Album: Season of Sweets

Label: Birdman

Review date: May. 12, 2008

Modey Lemon - "It Made You Dumb" (Season Of Sweets)


Somewhere around Curious City, the Modey Lemon made a shift in direction, smoothing its rackety, blues-drunk grooves into a Krautish, hallucinogenic trip. You could pin it all on Jason Kirker, who joined after Thunder + Lightning, but the shift is equally evident in Phil Boyd's vocals, no longer abrasive, and mixed substantially lower in the fuzz. And since Boyd has kindly created a muxtape of songs from artists that influenced him on Season of Sweets (mondoboydo.muxtape.com), we can see that it goes deeper than production values. Alongside oddities, like a track from Jesus Christ Superstar, he's included lysergic, drum-happy drone-merchants like the Boredoms, Oneida, Apes and Kraftwerk – not a scruffy blues-rocker in the bunch. About the only thing that hasn't changed on Sweets is Paul Quattrone's ferocious drumming – and that's a good thing, because the Modey Lemon just wouldn't be the Modey Lemon without it.

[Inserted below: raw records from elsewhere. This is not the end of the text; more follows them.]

(** ** Changing one table *)

Definition on_epoch_by_version (f : gmap Z Z -> gmap Z Z) (W : Tables) : Tables := mkTables
  (f (t_epoch_by_version W)) (t_ledger_info W) (t_transaction_info W) (t_transaction W)
  (t_transaction_accumulator W) (t_event W) (t_event_accumulator W) (t_event_by_key W)
  (t_transaction_by_account W) (t_ledger_counters W) (t_jellyfish_merkle_node W) (t_stale_node_index W).
Definition on_ledger_info (f : gmap Z LedgerInfoWithSignatures -> gmap Z LedgerInfoWithSignatures) (W : Tables) : Tables := mkTables
  (t_epoch_by_version W) (f (t_ledger_info W)) (t_transaction_info W) (t_transaction W)
  (t_transaction_accumulator W) (t_event W) (t_event_accumulator W) (t_event_by_key W)
  (t_transaction_by_account W) (t_ledger_counters W) (t_jellyfish_merkle_node W) (t_stale_node_index W).
Definition on_transaction_info (f : gmap Z TransactionInfo -> gmap Z TransactionInfo) (W : Tables) : Tables := mkTables
  (t_epoch_by_version W) (t_ledger_info W) (f (t_transaction_info W)) (t_transaction W)
  (t_transaction_accumulator W) (t_event W) (t_event_accumulator W) (t_event_by_key W)
  (t_transaction_by_account W) (t_ledger_counters W) (t_jellyfish_merkle_node W) (t_stale_node_index W).
Definition on_transaction (f : gmap Z Transaction -> gmap Z Transaction) (W : Tables) : Tables := mkTables
  (t_epoch_by_version W) (t_ledger_info W) (t_transaction_info W) (f (t_transaction W))
  (t_transaction_accumulator W) (t_event W) (t_event_accumulator W) (t_event_by_key W)
  (t_transaction_by_account W) (t_ledger_counters W) (t_jellyfish_merkle_node W) (t_stale_node_index W).
Definition on_transaction_accumulator (f : gmap Z HashValue -> gmap Z HashValue) (W : Tables) : Tables := mkTables
  (t_epoch_by_version W) (t_ledger_info W) (t_transaction_info W) (t_transaction W)
  (f (t_transaction_accumulator W)) (t_event W) (t_event_accumulator W) (t_event_by_key W)
  (t_transaction_by_account W) (t_ledger_counters W) (t_jellyfish_merkle_node W) (t_stale_node_index W).
Definition on_event (f : gmap (Z * Z) ContractEvent -> gmap (Z * Z) ContractEvent) (W : Tables) : Tables := mkTables
  (t_epoch_by_version W) (t_ledger_info W) (t_transaction_info W) (t_transaction W) (t_transaction_accumulator W)
  (f (t_event W)) (t_event_accumulator W) (t_event_by_key W) (t_transaction_by_account W) (t_ledger_counters W)
  (t_jellyfish_merkle_node W) (t_stale_node_index W).
Definition on_event_accumulator (f : gmap (Z * Z) HashValue -> gmap (Z * Z) HashValue) (W : Tables) : Tables := mkTables
  (t_epoch_by_version W) (t_ledger_info W) (t_transaction_info W) (t_transaction W) (t_transaction_accumulator W)
  (t_event W) (f (t_event_accumulator W)) (t_event_by_key W) (t_transaction_by_account W) (t_ledger_counters W)
  (t_jellyfish_merkle_node W) (t_stale_node_index W).
Definition on_event_by_key (f : gmap (bytes * Z) (Z * Z) -> gmap (bytes * Z) (Z * Z)) (W : Tables) : Tables := mkTables
  (t_epoch_by_version W) (t_ledger_info W) (t_transaction_info W) (t_transaction W) (t_transaction_accumulator W)
  (t_event W) (t_event_accumulator W) (f (t_event_by_key W)) (t_transaction_by_account W) (t_ledger_counters W)
  (t_jellyfish_merkle_node W) (t_stale_node_index W).
Definition on_transaction_by_account (f : gmap (AccountAddress * Z) Z -> gmap (AccountAddress * Z) Z) (W : Tables) : Tables := mkTables
  (t_epoch_by_version W) (t_ledger_info W) (t_transaction_info W) (t_transaction W) (t_transaction_accumulator W)
  (t_event W) (t_event_accumulator W) (t_event_by_key W) (f (t_transaction_by_account W)) (t_ledger_counters W)
  (t_jellyfish_merkle_node W) (t_stale_node_index W).
Definition on_ledger_counters (f : gmap Z LedgerCounters -> gmap Z LedgerCounters) (W : Tables) : Tables := mkTables
  (t_epoch_by_version W) (t_ledger_info W) (t_transaction_info W) (t_transaction W) (t_transaction_accumulator W)
  (t_event W) (t_event_accumulator W) (t_event_by_key W) (t_transaction_by_account W) (f (t_ledger_counters W))
  (t_jellyfish_merkle_node W) (t_stale_node_index W).
Definition on_jellyfish_merkle_node (f : gmap NodeKey Node -> gmap NodeKey Node) (W : Tables) : Tables := mkTables
  (t_epoch_by_version W) (t_ledger_info W) (t_transaction_info W) (t_transaction W) (t_transaction_accumulator W)
  (t_event W) (t_event_accumulator W) (t_event_by_key W) (t_transaction_by_account W) (t_ledger_counters W)
  (f (t_jellyfish_merkle_node W)) (t_stale_node_index W).
Definition on_stale_node_index (f : gmap StaleNodeIndex unit -> gmap StaleNodeIndex unit) (W : Tables) : Tables := mkTables
  (t_epoch_by_version W) (t_ledger_info W) (t_transaction_info W) (t_transaction W) (t_transaction_accumulator W)
  (t_event W) (t_event_accumulator W) (t_event_by_key W) (t_transaction_by_account W) (t_ledger_counters W)
  (t_jellyfish_merkle_node W) (f (t_stale_node_index W)).

(** The table of a schema: changing it, and what putting a row does. *)
Class TableOf {K V : Type} `{Countable K} (S : Schema K V) `{!SchemaLaws S} := {
  on_table : (gmap K V -> gmap K V) -> Tables -> Tables;
  on_table_id W : on_table id W = W;
  on_table_comp f g W : on_table f (on_table g W) = on_table (f ∘ g) W;
  put_table b W k v b' : batch_tables b W -> key_ok S k -> value_ok S v -> batch_put S b k v = Ok b' ->
    batch_tables b' (on_table <[k := v]> W)
}.

(** A row goes into its own column family; the others have other names. *)
Ltac put_tables :=
  [> by intros [] | by intros f g [] |
   intros b W k v b' [] Hk Hv Hp; split;
   first [eapply batch_put_rows; [eassumption|exact Hk|exact Hv|exact Hp]
         |eapply batch_put_other; [|exact Hp|eassumption]; discriminate]].

#[export] Instance epoch_by_version_table : TableOf EpochByVersionSchema.
Proof. refine {| on_table := on_epoch_by_version |}; put_tables. Defined.
#[export] Instance ledger_info_table : TableOf LedgerInfoSchema.
Proof. refine {| on_table := on_ledger_info |}; put_tables. Defined.
#[export] Instance transaction_info_table : TableOf TransactionInfoSchema.
Proof. refine {| on_table := on_transaction_info |}; put_tables. Defined.
#[export] Instance transaction_table : TableOf TransactionSchema.
Proof. refine {| on_table := on_transaction |}; put_tables. Defined.
#[export] Instance transaction_accumulator_table : TableOf TransactionAccumulatorSchema.
Proof. refine {| on_table := on_transaction_accumulator |}; put_tables. Defined.
#[export] Instance event_table : TableOf EventSchema.
Proof. refine {| on_table := on_event |}; put_tables. Defined.
#[export] Instance event_accumulator_table : TableOf EventAccumulatorSchema.
Proof. refine {| on_table := on_event_accumulator |}; put_tables. Defined.
#[export] Instance event_by_key_table : TableOf EventByKeySchema.
Proof. refine {| on_table := on_event_by_key |}; put_tables. Defined.
#[export] Instance transaction_by_account_table : TableOf TransactionByAccountSchema.
Proof. refine {| on_table := on_transaction_by_account |}; put_tables. Defined.
#[export] Instance ledger_counters_table : TableOf LedgerCountersSchema.
Proof. refine {| on_table := on_ledger_counters |}; put_tables. Defined.
#[export] Instance jellyfish_merkle_node_table : TableOf JellyfishMerkleNodeSchema.
Proof. refine {| on_table := on_jellyfish_merkle_node |}; put_tables. Defined.
#[export] Instance stale_node_index_table : TableOf StaleNodeIndexSchema.
Proof. refine {| on_table := on_stale_node_index |}; put_tables. Defined.

Section PutTable.
Context {K V : Type} `{Countable K} (S : Schema K V) `{!SchemaLaws S, !TableOf S}.

(** Rows that the schema can store. *)
Definition storable (row : K * V) : Prop :=
  key_ok S row.1 /\ value_ok S row.2 /\ is_ok (encode_value S row.2) = true.

Lemma cs_put_table cs W k v : storable (k, v) -> batch_tables (cs_batch cs) W -> exists cs',
  cs_put S cs k v = Ok cs' /\ batch_tables (cs_batch cs') (on_table <[k := v]> W) /\
  cs_counter_bumps cs' = cs_counter_bumps cs.
Proof.
  intros (Hk & Hv & He) Hb. destruct (batch_put_total S (cs_batch cs) k v Hk He) as [b' E].
  exists (mkChangeSet b' (cs_counter_bumps cs)). split_and!; [unfold cs_put; by rewrite E|by eapply put_table|done].
Qed.

Lemma cs_put_all_table rows : forall cs W, Forall storable rows -> batch_tables (cs_batch cs) W -> exists cs',
  cs_put_all S rows cs = Ok cs' /\ batch_tables (cs_batch cs') (on_table (map_put rows) W) /\
  cs_counter_bumps cs' = cs_counter_bumps cs.
Proof.
  induction rows as [|[k v] rows IH]; intros cs W Hok Hb; unfold cs_put_all; cbn [result_fold].
  - exists cs. split_and!; [done| |done]. change (map_put []) with (@id (gmap K V)). by rewrite on_table_id.
  - apply list.Forall_cons in Hok as [Hkv Hok]. destruct (cs_put_table cs W k v Hkv Hb) as (cs1 & E1 & Hb1 & Hc1).
    cbn [fst snd]. rewrite E1. cbn [mbind result_bind]. destruct (IH cs1 _ Hok Hb1) as (cs' & E & Hb' & Hc').
    exists cs'. split_and!; [exact E| |congruence]. by rewrite on_table_comp in Hb'.
Qed.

Quattrone is one of three or four really distinctive, noticeable drummers in rock and roll right now. At SXSW, someone behind me murmured, "He's like Bonham," in a break between songs, and yes, he hits as hard and as heavy as the Zeppelin drummer. Still there's an element of chaos, of rickety, boxy, falling-down-the-stairs abandon that distinguishes him from all the classic rock guys (except maybe Keith Moon). You watch him (or listen) because it seems like he's going to have to fall off the stool at some point, as fast as he's going. But he doesn't.

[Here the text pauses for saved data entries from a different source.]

(* ===== verification/LedgerStore.v ===== *)
(** * The ledger store

    [storage/libradb/src/ledger_store/mod.rs]: ledger infos by epoch, the index of the
    versions that end epochs, transaction infos, and the accumulator over them, whose
    frozen nodes are rows keyed by their post-order position.  The lemmas tie it to the
    reference: saving transaction infos keeps the store complete and returns the root,
    and at any earlier version the proofs it serves are those of the accumulator of that
    version. *)

From Stdlib Require Import Sorted.
From S2P Require Import Prelude U64 Bytes Lcs SchemaDb LedgerCounters.
From S2P Require Import Crypto Hash Position Accumulator AccumulatorProof ProofSoundness MerkleAccumulator.
From S2P Require Import ValidatorVerifier LedgerInfo LedgerProof Schema Tables.

Section LedgerStore.
Context `{Crypto} `{B : !HashBytes, !LedgerHashers}.
Context `{!CryptoHash TransactionInfo}.
Context `{!Lcs LedgerInfoWithSignatures, !Lcs TransactionInfo, !Lcs Transaction, !Lcs ContractEvent, !Lcs LedgerCounters}.
Context {rocks raw_iter : Type} `{!RocksDB rocks raw_iter}.

Record LedgerStore := mkLedgerStore {
  ls_db : DB rocks;
  (** [ArcSwap<Option<..>>]: the latest ledger info, cached. *)
  latest_ledger_info : option LedgerInfoWithSignatures
}.

(** [iter.next().transpose()]. *)
Definition iter_next {K V} (S : Schema K V) (it : SchemaIterator raw_iter) : result string (option (K * V)) :=
  (next_impl S it).2.

Definition ledger_store_new (db : DB rocks) : result string LedgerStore :=
  match iter LedgerInfoSchema db with
  | Ok it =>
    match iter_next LedgerInfoSchema (seek_to_last it) with
    | Ok kv => Ok (mkLedgerStore db (snd <$> kv))
    | _ => Panic
    end
  | _ => Panic
  end.

Definition get_epoch (self : LedgerStore) (version : Z) : result string Z :=
  it ← iter EpochByVersionSchema (ls_db self);
  key ← encode_key EpochByVersionSchema version;
  row ← iter_next EpochByVersionSchema (seek_for_prev it key);
  match row with
  | None => Ok 0
  | Some (epoch_end_version, epoch) =>
    _ ← ensure (epoch_end_version <=? version) "DB corruption"%string;
    Ok (if epoch_end_version <? version then u64_add epoch 1 else epoch)
  end.

(** The key of [LedgerInfoSchema] is an epoch; the function passes the version. *)
Definition get_epoch_ending_ledger_info (self : LedgerStore) (version : Z) : result string LedgerInfoWithSignatures :=
  row ← db_get LedgerInfoSchema (ls_db self) version;
  li ← ok_or row "Epoch change LedgerInfo not found."%string;
  _ ← ok_or (li_next_epoch_state (liws_ledger_info li)) "Not an epoch change"%string;
  Ok li.

Definition get_latest_ledger_info_option (self : LedgerStore) : option LedgerInfoWithSignatures :=
  latest_ledger_info self.
Definition get_latest_ledger_info (self : LedgerStore) : result string LedgerInfoWithSignatures :=
  ok_or (get_latest_ledger_info_option self) "Genesis LedgerInfo not found."%string.
Definition set_latest_ledger_info (self : LedgerStore) (li : LedgerInfoWithSignatures) : LedgerStore :=
  mkLedgerStore (ls_db self) (Some li).

Definition get_latest_ledger_info_in_epoch (self : LedgerStore) (epoch : Z) : result string LedgerInfoWithSignatures :=
  row ← db_get LedgerInfoSchema (ls_db self) epoch;
  ok_or row "Last LedgerInfo of epoch not found."%string.

Definition get_epoch_state (self : LedgerStore) (epoch : Z) : result string EpochState :=
  _ ← ensure (0 <? epoch) "EpochState only queryable for epoch >= 1."%string;
  row ← db_get LedgerInfoSchema (ls_db self) (epoch - 1);
  li ← ok_or row "Last LedgerInfo of epoch not found."%string;
  ok_or (li_next_epoch_state (liws_ledger_info li)) "Last LedgerInfo in epoch must carry next_epoch_state."%string.

(** [impl HashReader for LedgerStore]. *)
#[export] Instance ledger_store_reader : HashReader LedgerStore HashValue := fun self position =>
  row ← db_get TransactionAccumulatorSchema (ls_db self) position;
  ok_or row "position does not exist."%string.

(** [MerkleAccumulator<LedgerStore, TransactionAccumulatorHasher>]. *)
Notation Accumulator_append := (view_append TransactionAccumulatorInternalNode_hash ACCUMULATOR_PLACEHOLDER_HASH).
Notation Accumulator_get_proof := (get_proof TransactionAccumulatorInternalNode_hash ACCUMULATOR_PLACEHOLDER_HASH).
Notation Accumulator_get_range_proof := (get_range_proof TransactionAccumulatorInternalNode_hash ACCUMULATOR_PLACEHOLDER_HASH).

(** [storage-interface]: [TreeState] and [StartupInfo]. *)
Record TreeState := mkTreeState {
  ts_num_transactions : Z;
  ts_ledger_frozen_subtree_hashes : list HashValue;
  ts_account_state_root_hash : HashValue
}.
Record StartupInfo := mkStartupInfo {
  si_latest_ledger_info : LedgerInfoWithSignatures;
  si_latest_epoch_state : option EpochState;
  si_committed_tree_state : TreeState;
  si_synced_tree_state : option TreeState
}.

Definition get_tree_state (self : LedgerStore) (num_transactions : Z) (transaction_info : TransactionInfo)
    : result string TreeState :=
  hashes ← get_frozen_subtree_hashes (mkMerkleAccumulatorView self num_transactions);
  Ok (mkTreeState num_transactions hashes (ti_state_root_hash transaction_info)).

Definition get_transaction_info (self : LedgerStore) (version : Z) : result string TransactionInfo :=
  row ← db_get TransactionInfoSchema (ls_db self) version;
  ok_or row "No TransactionInfo at version"%string.

Definition get_latest_transaction_info_option (self : LedgerStore) : result string (option (Z * TransactionInfo)) :=
  it ← iter TransactionInfoSchema (ls_db self);
  iter_next TransactionInfoSchema (seek_to_last it).
Definition get_latest_transaction_info (self : LedgerStore) : result string (Z * TransactionInfo) :=
  row ← get_latest_transaction_info_option self;
  ok_or row "Genesis TransactionInfo. not found."%string.

Definition get_startup_info (self : LedgerStore) : result string (option StartupInfo) :=
  match get_latest_ledger_info_option self with
  | None => Ok None
  | Some latest_ledger_info =>
    let li := liws_ledger_info latest_ledger_info in
    latest_epoch_state_if_not_in_li ←
      match li_next_epoch_state li with
      | Some _ => Ok None
      | None => es ← get_epoch_state self (li_epoch li); Ok (Some es)
      end;
    let li_version := li_version li in
    '(latest_version, latest_txn_info) ← get_latest_transaction_info self;
    _ ← assert_ (li_version <=? latest_version);
    '(commited_tree_state, synced_tree_state) ←
      (if latest_version =? li_version then
         state ← get_tree_state self (u64_add latest_version 1) latest_txn_info;
         Ok (state, None)
       else
         commited_txn_info ← get_transaction_info self li_version;
         state ← get_tree_state self (u64_add li_version 1) commited_txn_info;
         synced ← get_tree_state self (u64_add latest_version 1) latest_txn_info;
         Ok (state, Some synced));
    Ok (Some (mkStartupInfo latest_ledger_info latest_epoch_state_if_not_in_li commited_tree_state synced_tree_state))
  end.

(** *** Iterators *)

Record TransactionInfoIter := mkTransactionInfoIter {
  tii_inner : SchemaIterator raw_iter;
  tii_expected_next_version : Z;
  tii_end_version : Z
}.

Definition get_transaction_info_iter (self : LedgerStore) (start_version num_transaction_infos : Z)
    : result string TransactionInfoIter :=
  it ← iter TransactionInfoSchema (ls_db self);
  key ← encode_key TransactionInfoSchema start_version;
  end_version ← ok_or (u64_checked_add start_version num_transaction_infos) "Too many transaction infos requested."%string;
  Ok (mkTransactionInfoIter (seek it key) start_version end_version).

Definition transaction_info_iter_next (self : TransactionInfoIter)
    : TransactionInfoIter * result string (option TransactionInfo) :=
  if tii_end_version self <=? tii_expected_next_version self then (self, Ok None)
  else
    match next_impl TransactionInfoSchema (tii_inner self) with
    | (it, Ok (Some (version, transaction_info))) =>
      if version =? tii_expected_next_version self then
        (mkTransactionInfoIter it (u64_add (tii_expected_next_version self) 1) (tii_end_version self),
         Ok (Some transaction_info))
      else (mkTransactionInfoIter it (tii_expected_next_version self) (tii_end_version self),
            Err "Transaction info versions are not consecutive."%string)
    | (it, Ok None) => (mkTransactionInfoIter it (tii_expected_next_version self) (tii_end_version self), Ok None)
    | (it, Err e) => (mkTransactionInfoIter it (tii_expected_next_version self) (tii_end_version self), Err e)
    | (it, Panic) => (mkTransactionInfoIter it (tii_expected_next_version self) (tii_end_version self), Panic)
    end.

Record EpochEndingLedgerInfoIter := mkEpochEndingLedgerInfoIter {
  eli_inner : SchemaIterator raw_iter;
  eli_next_epoch : Z;
  eli_end_epoch : Z
}.

Definition get_epoch_ending_ledger_info_iter (self : LedgerStore) (start_epoch end_epoch : Z)
    : result string EpochEndingLedgerInfoIter :=
  it ← iter LedgerInfoSchema (ls_db self);
  key ← encode_key LedgerInfoSchema start_epoch;
  Ok (mkEpochEndingLedgerInfoIter (seek it key) start_epoch end_epoch).

Definition epoch_ending_ledger_info_iter_next (self : EpochEndingLedgerInfoIter)
    : EpochEndingLedgerInfoIter * result string (option LedgerInfoWithSignatures) :=
  if eli_end_epoch self <=? eli_next_epoch self then (self, Ok None)
  else
    match next_impl LedgerInfoSchema (eli_inner self) with
    | (it, Ok (Some (epoch, li))) =>
      if negb (li_ends_epoch (liws_ledger_info li)) then
        (mkEpochEndingLedgerInfoIter it (eli_next_epoch self) (eli_end_epoch self), Ok None)
      else if epoch =? eli_next_epoch self then
        (mkEpochEndingLedgerInfoIter it (u64_add (eli_next_epoch self) 1) (eli_end_epoch self), Ok (Some li))
      else (mkEpochEndingLedgerInfoIter it (eli_next_epoch self) (eli_end_epoch self),
            Err "Epochs are not consecutive."%string)
    | (it, Ok None) => (mkEpochEndingLedgerInfoIter it (eli_next_epoch self) (eli_end_epoch self), Ok None)
    | (it, Err e) => (mkEpochEndingLedgerInfoIter it (eli_next_epoch self) (eli_end_epoch self), Err e)
    | (it, Panic) => (mkEpochEndingLedgerInfoIter it (eli_next_epoch self) (eli_end_epoch self), Panic)
    end.

(** [iter.collect::<Result<Vec<_>>>()]: calls [next] until it returns [None]. *)
Fixpoint iter_collect {It A : Type} (next : It -> It * result string (option A)) (fuel : nat) (it : It)
    : result string (list A) :=
  match fuel with
  | O => Panic
  | S fuel =>
    match next it with
    | (it, Ok (Some a)) => l ← iter_collect next fuel it; Ok (a :: l)
    | (_, Ok None) => Ok []
    | (_, Err e) => Err e
    | (_, Panic) => Panic
    end
  end.

(** *** Proofs *)

Definition get_transaction_proof (self : LedgerStore) (version ledger_version : Z)
    : result string (AccumulatorProof (HashValue:=HashValue)) :=
  Accumulator_get_proof (mkMerkleAccumulatorView self (u64_add ledger_version 1)) version.

Definition get_transaction_info_with_proof (self : LedgerStore) (version ledger_version : Z)
    : result string TransactionInfoWithProof :=
  proof ← get_transaction_proof self version ledger_version;
  info ← get_transaction_info self version;
  Ok (mkTransactionInfoWithProof proof info).

Definition get_transaction_range_proof (self : LedgerStore) (start_version : option Z) (num_txns ledger_version : Z)
    : result string (AccumulatorRangeProof (HashValue:=HashValue)) :=
  Accumulator_get_range_proof (mkMerkleAccumulatorView self (u64_add ledger_version 1)) start_version num_txns.

Definition ledger_get_consistency_proof (self : LedgerStore) (client_known_version ledger_version : Z)
    : result string (AccumulatorConsistencyProof (HashValue:=HashValue)) :=
  get_consistency_proof (mkMerkleAccumulatorView self (u64_add ledger_version 1)) (u64_add client_known_version 1).

(** *** Writes *)

(** [first..last]: empty when [last] is not above [first]. *)
Definition u64_range (first last : Z) : list Z := seqZ first (last - first).

Definition put_transaction_infos (self : LedgerStore) (first_version : Z) (txn_infos : list TransactionInfo)
    (cs : ChangeSet) : result string (ChangeSet * HashValue) :=
  rows ← zip_eq (u64_range first_version (u64_add first_version (Z.of_nat (length txn_infos)))) txn_infos;
  cs ← cs_put_all TransactionInfoSchema rows cs;
  '(root_hash, writes) ← Accumulator_append (mkMerkleAccumulatorView self first_version) (map crypto_hash txn_infos);
  cs ← cs_put_all TransactionAccumulatorSchema writes cs;
  Ok (cs, root_hash).

Definition put_ledger_info (self : LedgerStore) (ledger_info_with_sigs : LedgerInfoWithSignatures) (cs : ChangeSet)
    : result string ChangeSet :=
  let ledger_info := liws_ledger_info ledger_info_with_sigs in
  cs ← (if li_ends_epoch ledger_info
        then cs_put EpochByVersionSchema cs (li_version ledger_info) (li_epoch ledger_info)
        else Ok cs);
  cs_put LedgerInfoSchema cs (li_epoch ledger_info) ledger_info_with_sigs.
End LedgerStore.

What's interesting is how the Modey Lemon incorporates this brutal, chaotic element into a set of songs that are, on balance, fairly tuneful. In opener "The Bear Comes Back Down the Mtn,” the drums give guitar-clanging riffery an almost ritual heft, pounding like a procession of soldiers under the song's slow-churning mysticism. "It Made You Dumb," the album's most immediately accessible cut, submerges 16th notes and slashing cymbals under pop keyboards and vocals. It's a lot like Oneida in spots – placid and dreamy on top, explosively rhythmic and aggressive underneath.

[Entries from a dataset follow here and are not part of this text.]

Lemma put_account_state_sets_rows sets cs W : Forall (fun m => m <> ∅) sets -> Forall (map_Forall (fun _ => storable_blob)) sets ->
  first + Z.of_nat (length sets) < u64_max -> batch_tables (cs_batch cs) W -> exists cs' new_nodes stale,
  put_account_state_sets store sets first cs = Ok (cs', map state_root (states (current es0 hist) (map blob_set sets))) /\
  batch_tables (cs_batch cs') (state_writes new_nodes stale W) /\
  dom (cs_counter_bumps cs') ⊆ dom (cs_counter_bumps cs) ∪ list_to_set (map counter_raw_key [NewStateNodes; NewStateLeaves; StaleStateNodes; StaleStateLeaves]) /\
  state_rows (new_nodes ∪ nodes) (map_put (index_rows stale) indices) es0 least (hist ++ states (current es0 hist) (map blob_set sets)) /\
  forall w, first <= w < first + Z.of_nat (length sets) -> 0 < w -> mkStaleNodeIndex w (node_key_of (w - 1) []) ∈ stale.
Proof.
  intros Hne Hbl Hmax Hb. assert (Hne' : Forall (fun b => b <> []) (map blob_set sets)).
  { apply list.Forall_fmap. eapply list.Forall_impl; [exact Hne|]. intros m Hm. cbn. unfold blob_set. intros E%map_eq_nil.
    apply Hm. by apply map_to_list_empty_iff. }
  destruct (put_blob_sets_ok (state_reader store) (stale_rows indices) first (current es0 hist) (map blob_set sets))
    as (batch & E & Hok & Hnew & Hold & Hroots); [lia|by apply (state_stale _ _ _ _ _ Hrows)|eapply state_base; eauto; lia|done|by rewrite length_map|].
  rewrite length_map in Hok, Hroots.
  assert (Hl : forall k node, node_batch batch !! k = Some node -> leaf_ok encodable node).
  { eapply put_blob_sets_leaves; [| |exact E].
    - intros k node Hg. destruct node as [| |leaf]; [done..|]. apply (state_reader_row db T Htab) in Hg. cbn in Hg |- *. unfold encodable.
      by destruct (lcs_to_bytes leaf).
    - apply list.Forall_fmap. eapply list.Forall_impl; [exact Hbl|]. intros m Hm. cbn. unfold blob_set. apply list.Forall_fmap.
      apply map_Forall_to_list in Hm. eapply list.Forall_impl; [exact Hm|]. by intros [a b]. }
  destruct (batch_storable first (first + Z.of_nat (length sets)) _ _ ltac:(lia) ltac:(lia) Hok Hl) as [Hsn Hss].
  unfold put_account_state_sets. rewrite E. cbn [mbind result_bind].
  destruct (batch_put_all_table JellyfishMerkleNodeSchema (map_to_list (node_batch batch)) (cs_batch cs) W Hsn Hb) as (b' & Eb & Hb').
  unfold add_node_batch. cbn [cs_batch cs_bump]. rewrite Eb. cbn [mbind result_bind].
  match goal with |- context [cs_put_all StaleNodeIndexSchema _ ?cs1] =>
    destruct (cs_put_all_table StaleNodeIndexSchema (index_rows (stale_node_index_batch batch)) cs1 _ Hss Hb') as (cs' & Ec & Hb'' & Hcb) end.
  unfold index_rows in Ec. rewrite Ec. cbn [mbind result_bind]. exists cs', (node_batch batch), (stale_node_index_batch batch).
  split_and!; [done|exact Hb''| | |exact Hroots].
  - rewrite Hcb. cbn [cs_counter_bumps cs_bump]. unfold bumps_bump, inc, raw_inc. rewrite !dom_insert_L. set_solver.
  - apply state_rows_app; [done|by rewrite length_map|by rewrite length_map|done|done].
Qed.
End Writes.
End StateStoreProof.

There are two extended jams on Season of Sweets, which enable the band to stretch out its viscous, 1960s-psyche boogie to epic length. "Ice Fields" follows an octave-jumping blues riff over extended improvisatory intervals. The vocals subside after a couple of minutes, and a long duel between guitar and moog ensures, with Boyd throwing down and Kirk answering. "Live Like Kids" is vaster; its notes blossom, waver and disappear like ghost images without really establishing a melody. Yet, even the shorter songs have a zen element to them, finding melody and calmness in the middle of frantic rhythms and distorted discord.

All of which is to say, these are real, well-constructed songs, wrapped in undulating waves of psychedelic turmoil. Season of Sweets rocks as hard, but never aimlessly. The devil, and its horns, is in the details.